Input data >>

Start of Block

(* ===== verification/ServerTheorems.v ===== *)
(** * What the server promises

    The theorems on the objects, handles and waits of the server, over all runs
    of [ServerSafe]. *)
From S2P Require Import Prelude Chain Completion Threads ServerObjects ServerSync ServerRequests ServerSelect ServerInv ServerLinks ServerWake ServerKeep ServerHandlers ServerTurns ServerFrames ServerSafe.
Local Open Scope Z_scope.

(** ** A run to look at *)

Definition plenty (n : nat) : bool := true.
Definition no_error (n : nat) : Z := 0.
Definition unnamed : horizon_object_name := mk_object_name 0 [].

(** Client 1 starts, makes an auto-reset event and a mutex it owns, and a second
    thread, which is client 2, starts, calls the server directly as client 4 and
    sleeps on the event and the mutex. *)
Definition sample_events : list server_event :=
  [Ev_connect 1; Ev_init_first_thread 1 1 1 5;
   Ev_request 1 (Rq_create_event unnamed false false);
   Ev_request 1 (Rq_create_mutex unnamed true);
   Ev_request 1 (Rq_new_thread 0x1fffff 1 5 false false);
   Ev_request 2 (Rq_init_thread 0x7000 0x8000);
   Ev_start_gate 2;
   Ev_direct 4 8;
   Ev_select 4 (Select_wait [0x104; 0x108] false) true TIMEOUT_INFINITE false 10 10].

Definition sample_server : wine_server := match server_run (server_start plenty no_error) sample_events with Some (_, st) => st | None => server_start plenty no_error end.

Lemma sample_server_reachable : server_reachable plenty no_error sample_server.
Proof.
  unfold sample_server. destruct (server_run (server_start plenty no_error) sample_events) as [[l st]|] eqn:E; [|apply reachable_start]. apply (server_run_reachable plenty no_error sample_events (server_start plenty no_error) l st); [apply reachable_start|done].
Qed.

(** ** Safety *)

(** An event that comes to an end, without a fault. *)
Definition returns (r : option (answer * wine_server)) : Prop := exists a st', r = Some (a, st').

(** How many pointers to the object there are. *)
Definition pointers_to (st : wine_server) (o : positive) : nat := occ o (server_refs st).

Definition server_typed (st : wine_server) : Prop :=
  (forall o obj, ws_objects st !! o = Some obj -> object_ok (ws_objects st) obj) /\ conns_ok (ws_objects st) (ws_conns st) /\ lists_ok (ws_objects st) (ws_timers st) (ws_threads st).

(** C2: an event the clients and the other parts of the server make never uses
    freed memory, never unlinks what is not linked and always comes to an end:
    from every state the server can reach it returns, while no counter wraps. *)
Theorem server_no_fault memory answers st ev :
  server_reachable memory answers st -> server_allowed st ev = true -> server_fits st = true -> returns (server_do st ev).
Proof. intros R Ha Hf. destruct (server_do_ok st ev (reachable_server_ok _ _ _ R) Ha Hf) as (a & st' & E & _). by exists a, st'. Qed.

Lemma server_no_fault_witness : returns (server_do sample_server (Ev_request 1 (Rq_event_op 0x104 SET_EVENT))).
Proof. apply (server_no_fault plenty no_error); [apply sample_server_reachable|vm_compute; reflexivity|vm_compute; reflexivity]. Defined.

(** C4: the count of an object is the number of handles, objects, connections,
    links of selects and other parts that refer to it, and whatever is referred
    to is there. *)
Theorem server_counts_exact memory answers st :
  server_reachable memory answers st ->
  (forall o obj, ws_objects st !! o = Some obj -> ob_refs obj = Z.of_nat (pointers_to st o)) /\ (forall o, (0 < pointers_to st o)%nat -> is_Some (ws_objects st !! o)).
Proof.
  intros R. destruct (reachable_server_ok _ _ _ R) as [[I _] _]. destruct (si_refs _ _ I) as [H1 H2]. rewrite app_nil_r in H1, H2. split; [exact H1|]. intros o Ho. apply H2. by apply occ_elem.
Qed.

Lemma server_counts_exact_witness : pointers_to sample_server 2 = 2%nat /\ is_Some (ws_objects sample_server !! 2%positive).
Proof. split; [vm_compute; reflexivity|]. apply (server_counts_exact plenty no_error sample_server sample_server_reachable). vm_compute. auto. Defined.

(** C40: pointers have objects of the right type: a completion wait waits on a
    port, a file posts to a port, a section shares a file, a connection has a
    thread and a completion wait, the lists of timers and threads have exactly
    the timers that are set and the threads. *)
Theorem server_well_typed memory answers st :
  server_reachable memory answers st -> server_typed st.
Proof. intros R. destruct (reachable_server_ok _ _ _ R) as [[I _] _]. split; [apply I|]. split; apply I. Qed.

Lemma server_well_typed_witness : conns_ok (ws_objects sample_server) (ws_conns sample_server).
Proof. apply (server_well_typed plenty no_error sample_server sample_server_reachable). Defined.

(** ** The table of handles *)

(** The entry of a handle, searched in the list of all handles. *)
Definition find_in_list (st : wine_server) (h : Z) : option positive :=
  List.find (fun e => match ws_entries st !! e with Some en => he_handle en =? h | None => false end) (ws_handles st).

(** C39: Looking a handle up in the hash is searching it in the list of all
    handles, in every state the server reaches while no counter wraps: the
    chain of its bucket has the entry exactly when the list has it, and the
    walk uses no entry that was freed. *)
Theorem handle_lookup_is_search memory answers st h :
  server_reachable memory answers st -> horizon_server_find_handle_locked st h = Some (find_in_list st h).
Proof.
  intros R. destruct (reachable_server_ok _ _ _ R) as [[I _] _]. unfold find_in_list. destruct (List.find _ (ws_handles st)) as [e|] eqn:E.
  - apply find_some in E as [He Hh]. apply list_elem_of_In in He. destruct (ws_entries st !! e) as [en|] eqn:Hen; [|done]. apply (find_handle_is st [] h e en I He Hen). lia.
  - destruct (find_handle_ok st [] h I) as (r & -> & Hr). destruct r as [e|]; [|done]. destruct Hr as (He & en & Hen & Hh). apply list_elem_of_In in He. pose proof (find_none _ _ E e He) as Hn. simpl in Hn. rewrite Hen in Hn. lia.
Qed.

Lemma handle_lookup_is_search_witness : horizon_server_find_handle_locked sample_server 0x108 = Some (find_in_list sample_server 0x108).
Proof. apply (handle_lookup_is_search plenty no_error), sample_server_reachable. Defined.

(** ** Waits *)

Lemma wait_any_still st X c conn handles i : server_inv st X -> ws_conns st !! c = Some conn -> is_Some (cn_thread conn) -> Forall (handle_still st (cn_tid conn)) handles -> wait_any st (Some c) handles i HORIZON_STATUS_TIMEOUT = Some (HORIZON_STATUS_TIMEOUT, st).
Proof.
  intros I Hc Ht. revert i. induction handles as [|h handles IH]; intros i Hh; [done|]. apply Forall_cons in Hh as [Hh Hhs]. cbn [wait_any]. rewrite (wait_object_still st X c conn h true I Hc Ht Hh). cbn [mbind option_bind]. by apply IH.
Qed.

(** An open handle is signaled or not. *)
Lemma wait_live st X c conn h : server_inv st X -> ws_conns st !! c = Some conn -> is_Some (cn_thread conn) -> live st h ->
  exists s, horizon_server_wait_object_locked st (Some c) h false = Some (s, st) /\ (s = HORIZON_STATUS_SUCCESS \/ s = HORIZON_STATUS_TIMEOUT).
Proof.
  intros I Hc Ht Hl. unfold horizon_server_wait_object_locked. rewrite (current_tid_is st c conn Hc). destruct (Z.eqb_spec h HORIZON_CURRENT_THREAD_HANDLE) as [->|Hnt].
  - change (HORIZON_CURRENT_THREAD_HANDLE =? 0) with false. unfold horizon_server_get_thread_locked. rewrite Z.eqb_refl. cbn [mbind option_bind]. unfold current_thread. cbn [mbind option_bind]. rewrite Hc. rewrite decide_True by done. eauto.
  - destruct Hl as [|(e & en & He & Hen & Hh)]; [done|]. destruct (ta_entry _ _ _ _ (si_table _ _ I) e He) as (en' & Hen' & Hpos). rewrite Hen in Hen'. injection Hen' as <-.
    destruct (Z.eqb_spec h 0); [lia|]. rewrite (find_handle_is st X h e en I He Hen Hh). cbn [mbind option_bind].
    destruct (entry_ok st X e I He) as (en' & obj & -> & Hen' & Ho). cbn [mbind option_bind]. rewrite Hen in Hen'. injection Hen' as <-.
    destruct (is_signaled_ok st X (cn_tid conn) (he_object en) obj I Ho) as (b & -> & _). cbn [mbind option_bind]. destruct b; eauto.
Qed.

Lemma wait_all_still st X c conn handles i h : server_inv st X -> ws_conns st !! c = Some conn -> is_Some (cn_thread conn) -> handles !! i = Some h -> handle_still st (cn_tid conn) h -> Forall (live st) (take i handles) ->
  wait_all_test st (Some c) handles = Some HORIZON_STATUS_TIMEOUT.
Proof.
  intros I Hc Ht. revert i. induction handles as [|x handles IH]; intros i Hi Hs Hlv; [done|]. cbn [wait_all_test]. destruct i as [|i].
  - injection Hi as ->. by rewrite (wait_object_still st X c conn h false I Hc Ht Hs).
  - simpl in Hlv. apply Forall_cons in Hlv as [Hx Hlv]. destruct (wait_live st X c conn x I Hc Ht Hx) as (s & -> & [-> | ->]); [|done]. cbn. by apply (IH i).
Qed.

(** A link that is not signaled, seen from its handle. *)
Lemma link_handle_still st w f conn i h l : server_inv st [] -> mutex_counts st -> ws_frames st !! w = Some f -> ws_conns st !! w = Some conn -> op_handles (wt_op f) !! i = Some h -> wt_links f !! i = Some l -> link_still (ws_objects st) (cn_tid conn) h l ->
  live st h -> handle_still st (cn_tid conn) h.
Proof.
  intros I Hm Hf Hc Hi Hl Hs Hlive. destruct (decide (h = HORIZON_CURRENT_THREAD_HANDLE)) as [->|Hne]; [split; [done|by left]|]. destruct Hlive as [|(e & en & He & Hen & Hh)]; [done|].
  destruct (fo_conn _ _ _ (si_frames _ _ I w f Hf)) as (conn' & Hc' & _ & _ & Hlk). rewrite Hc in Hc'. injection Hc' as <-. destruct (Hlk i l Hl) as [(h' & Hi' & Hok) _ _]. rewrite Hi in Hi'. injection Hi' as <-. unfold handle_ok in Hok. rewrite decide_False in Hok by done.
  pose proof (proj2 Hok e en He Hen Hh) as Heo. destruct (ta_entry _ _ _ _ (si_table _ _ I) e He) as (en' & Hen' & Hpos). rewrite Hen in Hen'. injection Hen' as <-. split; [lia|right]. destruct (entry_ok st [] e I He) as (en' & obj & _ & Hen' & Ho). rewrite Hen in Hen'. injection Hen' as <-.
  exists e, en, obj. repeat (split; [done|]). destruct Hs as [|Hs]; [done|]. unfold signals in Hs. rewrite <- Heo, Ho in Hs. destruct (is_signaled_ok st [] (cn_tid conn) (he_object en) obj I Ho) as (b & Hb & _ & Hf2). by rewrite Hb, (Hf2 Hm Hs).
Qed.

(** A select that does not wait for all its objects. *)
Definition waits_any (op : select_op) : bool := match op with Select_wait _ true => false | _ => true end.

Lemma still_handles st w f conn : server_inv st [] -> mutex_counts st -> ws_frames st !! w = Some f -> ws_conns st !! w = Some conn -> wt_queued f = true -> frame_live st f -> links_still (live st) (ws_objects st) (cn_tid conn) f ->
  waits_any (wt_op f) = true -> Forall (handle_still st (cn_tid conn)) (op_handles (wt_op f)).
Proof.
  intros I Hm Hf Hc Hq Hlive Hs Hany. destruct (fo_queued _ _ _ (si_frames _ _ I w f Hf) Hq) as [Hlen _]. apply Forall_lookup. intros i h Hi.
  assert (exists l, wt_links f !! i = Some l) as [l Hl] by (apply lookup_lt_is_Some_2; rewrite Hlen; by eapply lookup_lt_Some).
  apply (link_handle_still st w f conn i h l I Hm Hf Hc Hi Hl); unfold frame_live, live_handles, links_still in *; destruct (wt_op f) as [|handles [|]| | |]; try done; try (by apply (Hs i h l)); by apply (proj1 (Forall_lookup _ _) Hlive i).
Qed.

Lemma still_status st w f conn : server_inv st [] -> mutex_counts st -> ws_frames st !! w = Some f -> ws_conns st !! w = Some conn -> wt_queued f = true -> frame_live st f -> links_still (live st) (ws_objects st) (cn_tid conn) f ->
  horizon_server_select_status st (Some w) (wt_op f) = Some (HORIZON_STATUS_TIMEOUT, st).
Proof.
  intros I Hm Hf Hc Hq Hlive Hs. destruct (frame_thread_ok st [] w f I Hf) as (conn' & t & obj & Hc' & Htid & Hth & _). rewrite Hc in Hc'. injection Hc' as <-. assert (is_Some (cn_thread conn)) as Hth' by (by eexists).
  destruct (fo_queued _ _ _ (si_frames _ _ I w f Hf) Hq) as [_ Hqh]. destruct (queue_handles_ops _ _ Hqh) as [_ Hcount]. pose proof (still_handles st w f conn I Hm Hf Hc Hq Hlive Hs) as Hall. pose proof (link_handle_still st w f conn) as Hone.
  unfold links_still in Hs. destruct (wt_op f) as [|handles [|]|wait sg| |]; try done; cbn [horizon_server_select_status op_handles waits_any] in *; unfold horizon_server_select_wait; try (rewrite bool_decide_eq_false_2 by (intros ->; simpl in Hcount; lia)).
  - destruct Hs as (i & h & l & Hi & Hl & Hst & Hlv). rewrite (take_S_r _ _ h Hi), Forall_app, Forall_singleton in Hlv. destruct Hlv as [Hlv Hh].
    by rewrite (wait_all_still st [] w conn handles i h I Hc Hth' Hi (Hone i h l I Hm Hf Hc Hi Hl Hst Hh) Hlv).
  - apply (wait_any_still st [] w conn handles 0 I Hc Hth'). by apply Hall.
  - apply (wait_object_still st [] w conn wait true I Hc Hth'). specialize (Hall eq_refl). by inversion Hall.
Qed.

(** C1: no wake-up is lost. A select that sleeps in the lists of its objects,
    and that no one has notified, has nothing to return: looking at its objects
    now, whether it waits for one or for all of them, gives TIMEOUT and changes
    nothing, its thread has no APC for it and is not to stop, and it is not held
    ready. So whatever signals an object, queues an APC, suspends a thread or
    closes a handle notifies the selects that have to look again. This is so
    while no mutex has been taken so often by its owner that its 32-bit count
    wrapped to 0 with the owner still set. *)
Theorem server_no_lost_wakeup memory answers st w f conn :
  server_reachable memory answers st -> mutex_counts st -> ws_frames st !! w = Some f -> ws_conns st !! w = Some conn -> 0 < wt_tried f -> wt_notified f = false -> wt_completed f = false ->
  horizon_server_select_status st (Some w) (wt_op f) = Some (HORIZON_STATUS_TIMEOUT, st) /\
  (exists t obj, cn_thread conn = Some t /\ ws_objects st !! t = Some obj /\ (wt_alertable f = true -> ob_apcs obj = []) /\ ts_started (ob_thread obj) && nonzero (ts_suspend (ob_thread obj)) = false) /\
  cn_tid conn ∉ ws_ready st.
Proof.
  intros R Hm Hf Hc Ht Hn Hd. destruct (reachable_server_ok _ _ _ R) as [[I W] T]. destruct (T w f Hf) as [Hq _ _]. apply Hq in Ht.
  destruct (W w f Hf) as [A B]; [by split|]. destruct (B (fun H => H) conn Hc) as (Hl & Hth & Hr). split; [apply (still_status st w f conn I Hm Hf Hc Ht); [exact (A (fun H => H))|done]|]. split; [|done].
  destruct (frame_thread_ok st [] w f I Hf) as (conn' & t & obj & Hc' & _ & Hct & Ho). rewrite Hc in Hc'. injection Hc' as <-. exists t, obj. split; [done|]. split; [done|]. exact (Hth t obj Hct Ho).
Qed.

Definition mutex_counts_test (st : wine_server) : bool := forallb (fun x => implb (mx_count (ob_mutex (snd x)) =? 0) (mx_owner (ob_mutex (snd x)) =? 0)) (map_to_list (ws_objects st)).

Lemma mutex_counts_tested st : mutex_counts_test st = true -> mutex_counts st.
Proof.
  unfold mutex_counts_test. rewrite forallb_forall. intros H o obj Ho Hc. specialize (H (o, obj) (proj1 (list_elem_of_In _ _) (proj2 (elem_of_map_to_list _ _ _) Ho))). simpl in H. rewrite Hc in H. lia.
Qed.

(** Client 4 sleeps on the event and the mutex of client 1. *)
Definition sample_frame : option horizon_sync_waiter := ws_frames sample_server !! 4%positive.

Lemma server_no_lost_wakeup_witness :
  match sample_frame with Some f => horizon_server_select_status sample_server (Some 4%positive) (wt_op f) = Some (HORIZON_STATUS_TIMEOUT, sample_server) | None => False end.
Proof.
  destruct sample_frame as [f|] eqn:E; [|vm_compute in E; discriminate]. destruct (ws_conns sample_server !! 4%positive) as [conn|] eqn:Ec; [|vm_compute in Ec; discriminate].
  apply (server_no_lost_wakeup plenty no_error sample_server 4 f conn sample_server_reachable); [apply mutex_counts_tested; vm_compute; reflexivity|exact E|exact Ec|vm_compute in E; injection E as <-; vm_compute; reflexivity..].
Defined.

End of Block

Task goal >> Take the lines from the first line of the listing up to and including the line with "(** How many" and give them again exactly.

Answer for this exercise >>
(* ===== verification/ServerTheorems.v ===== *)
(** * What the server promises

    The theorems on the objects, handles and waits of the server, over all runs
    of [ServerSafe]. *)
From S2P Require Import Prelude Chain Completion Threads ServerObjects ServerSync ServerRequests ServerSelect ServerInv ServerLinks ServerWake ServerKeep ServerHandlers ServerTurns ServerFrames ServerSafe.
Local Open Scope Z_scope.

(** ** A run to look at *)

Definition plenty (n : nat) : bool := true.
Definition no_error (n : nat) : Z := 0.
Definition unnamed : horizon_object_name := mk_object_name 0 [].

(** Client 1 starts, makes an auto-reset event and a mutex it owns, and a second
    thread, which is client 2, starts, calls the server directly as client 4 and
    sleeps on the event and the mutex. *)
Definition sample_events : list server_event :=
  [Ev_connect 1; Ev_init_first_thread 1 1 1 5;
   Ev_request 1 (Rq_create_event unnamed false false);
   Ev_request 1 (Rq_create_mutex unnamed true);
   Ev_request 1 (Rq_new_thread 0x1fffff 1 5 false false);
   Ev_request 2 (Rq_init_thread 0x7000 0x8000);
   Ev_start_gate 2;
   Ev_direct 4 8;
   Ev_select 4 (Select_wait [0x104; 0x108] false) true TIMEOUT_INFINITE false 10 10].

Definition sample_server : wine_server := match server_run (server_start plenty no_error) sample_events with Some (_, st) => st | None => server_start plenty no_error end.

Lemma sample_server_reachable : server_reachable plenty no_error sample_server.
Proof.
  unfold sample_server. destruct (server_run (server_start plenty no_error) sample_events) as [[l st]|] eqn:E; [|apply reachable_start]. apply (server_run_reachable plenty no_error sample_events (server_start plenty no_error) l st); [apply reachable_start|done].
Qed.

(** ** Safety *)

(** An event that comes to an end, without a fault. *)
Definition returns (r : option (answer * wine_server)) : Prop := exists a st', r = Some (a, st').

(** How many pointers to the object there are. *)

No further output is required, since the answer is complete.